Overall, however, it was an extremely disappointing Budget. It was a tired Budget from a tired Government, and it really missed so many golden opportunities to do something and to ensure that the recovery was made sustainable. It could have been a Budget that truly made an investment in education and training. We kept hearing the right words from those on the Treasury Bench, but, if--as I shall in a moment--one analysed the figures, the words rang very hollow.
It could have been a Budget in which, for the first time, we said that we would remove the possibility of short-termism and fiddling around with the inflation figures at short notice, and take interest rates out of politicians' hands by establishing a UK reserve bank, as my party would like to do.
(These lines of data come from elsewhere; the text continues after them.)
(** * OpenHamClock server: DX-cluster spot aggregation and HF propagation estimate

    A shallow embedding of the algorithmic routes of [server.js]:
    - [GET /api/dxcluster/spots]  (lines 119-283): three upstream sources tried in
      order, each with its own parser;
    - [GET /api/propagation]      (lines 289-465): space-weather snapshot, the
      reliability estimator and the response assembly;
    - [GET /api/contests]         (lines 481-663): the upstream calendar and the
      calendar computed from the tables of recurring contests, over a model of
      the [Date] built-in.

    Conventions of the embedding.
    - JavaScript strings are modelled as [string] (sequences of one-byte
      characters); only the ASCII white space characters are white space.
    - A JavaScript number is [NaN], an infinity or a finite value.  The text
      parsers work over rationals ([num Q], executable): [parseFloat] and the
      division of the HamQTH frequency give the binary64 value of their
      result ([double]); the arithmetic of the snapshot, on integers, is
      exact.  The propagation route, which needs square roots and cosines,
      works over the reals ([num R]) without rounding; module [Binary64]
      replays the estimator and the summaries of [currentBands] on primitive
      binary64 floats where the rounding decides the outcome.  The sign of
      zero is not modelled.
    - [Array.prototype.sort] is determined by ECMA-262 only for a consistent
      comparator; for any other the order is that of the engine, a parameter
      of the functions that sort.
    - Built-ins that are not code of the repository and whose value is not
      determined by the models ([Number::toString], [StringToNumber],
      [JSON.parse]) are parameters of the functions that call them. *)

From Stdlib Require Import ZArith QArith Qabs Qround List String Ascii Bool Lia.
From Stdlib Require Import Reals Lra Sorted Permutation.
From Stdlib Require Import Numbers.DecimalString.
From Stdlib Require PrimFloat SpecFloat FloatOps.
Import ListNotations.

Set Implicit Arguments.

(* ================================================================== *)
(** * Part I. JavaScript values *)
(* ================================================================== *)

(** ** Numbers *)

Inductive num (A : Type) : Type :=
| NaN
| Inf (negative : bool)
| Fin (x : A).
Arguments NaN {A}.
Arguments Inf {A} negative.
Arguments Fin {A} x.

Definition isNaN {A} (x : num A) : bool :=
  match x with NaN => true | _ => false end.

(** ** Strings *)

Section Strings.
Local Open Scope string_scope.
Local Open Scope char_scope.

(** White space and line terminators stripped by [trim] and skipped by
    [parseFloat] / [parseInt] (ASCII part). *)
Definition isWhiteSpace (c : ascii) : bool :=
  match c with
  | " " | "009" | "010" | "011" | "012" | "013" => true
  | _ => false
  end.

Fixpoint trimStart (s : string) : string :=
  match s with
  | String c r => if isWhiteSpace c then trimStart r else s
  | EmptyString => EmptyString
  end.

Fixpoint trimEnd (s : string) : string :=
  match s with
  | EmptyString => EmptyString
  | String c r =>
      match trimEnd r with
      | EmptyString => if isWhiteSpace c then EmptyString else String c EmptyString
      | r' => String c r'
      end
  end.

Definition trim (s : string) : string := trimEnd (trimStart s).

(** [s.split(sep)] for a one-character separator. *)
Fixpoint split (sep : ascii) (s : string) : list string :=
  match s with
  | EmptyString => [EmptyString]
  | String c r =>
      if Ascii.eqb c sep then EmptyString :: split sep r
      else match split sep r with
           | w :: ws => String c w :: ws
           | [] => [String c EmptyString]
           end
  end.

Definition startsWith (p s : string) : bool := String.prefix p s.

(** [s.substring(a, b)]: indices are clamped to the length and swapped when
    [a > b]. *)
Definition substring (a b : nat) (s : string) : string :=
  String.substring (Nat.min a b) (Nat.max a b - Nat.min a b) s.

(** Truthiness of a string: non-empty. *)
Definition nonEmpty (s : string) : bool :=
  match s with EmptyString => false | _ => true end.

(** [xs[i] || '']: a missing element and an empty one both give [''] . *)
Definition at_or_empty (xs : list string) (i : nat) : string :=
  nth i xs EmptyString.

(** *** Decimal digits *)

Definition digitValue (c : ascii) : option Z :=
  let n := nat_of_ascii c in
  if (48 <=? n)%nat && (n <=? 57)%nat then Some (Z.of_nat (n - 48)) else None.

(** Longest prefix of decimal digits: its value, its length, and the rest. *)
Fixpoint digitsFrom (acc : Z) (len : nat) (s : string) : Z * nat * string :=
  match s with
  | String c r =>
      match digitValue c with
      | Some d => digitsFrom (10 * acc + d) (S len) r
      | None => (acc, len, s)
      end
  | EmptyString => (acc, len, s)
  end.

Definition readDigits (s : string) : Z * nat * string := digitsFrom 0 0%nat s.

Definition readSign (s : string) : bool * string :=
  match s with
  | String "-" r => (true, r)
  | String "+" r => (false, r)
  | _ => (false, s)
  end.

(** The optional exponent part [e[+-]digits]; [0] when there is none. *)
Definition readExponent (s : string) : Z :=
  match s with
  | String c r =>
      if Ascii.eqb c "e" || Ascii.eqb c "E" then
        let (neg, r1) := readSign r in
        let '(e, n, _) := readDigits r1 in
        if (n =? 0)%nat then 0 else if neg then - e else e
      else 0
  | EmptyString => 0
  end.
We could have had real measures that would have started to create jobs by providing a proper and effective benefit-transfer system and reducing significantly--not in the small manner done in the Budget--taxes on jobs as part of an environmental tax-switching exercise. We could have had much more effective measures to start to reduce the debt mountain.
My key point--it is important that it is made very clearly--is that I worry enormously about the way in which the Chancellor seems almost to believe that he has got away with it for a second year running through slick presentation. Words have been used about the "Houdini Chancellor". Yesterday the Chancellor performed magic tricks, but, unfortunately, they were much more of the style of Frankie Howerd's magic tricks. As the debate has progressed, we have seen what lies behind the tricks, which have begun to unravel before our very eyes.
The Chancellor has pretended--he should not be allowed to get away with it this year--that he has managed to do a number of things: to reduce taxes, to reduce borrowing and, at the same time, to raise spending on essential services. In all those areas, that simply is not the case. I shall briefly take the example of local government--as we are meant to be concentrating predominantly on the issue of local government in this debate--to explain why I believe that that is so.
"I have therefore been cautious and prudent this year in setting out the latest projections for the PSBR."--[Official Report, 28 November 1995; Vol. 267, c. 1057.]
We all remember that, in the 1995 Budget, he was projecting a PSBR for 1997-98, for example, of £15 billion. As we all know, yesterday he announced that he had not been cautious or prudent enough, because he is now saying that the PSBR will be £19 billion.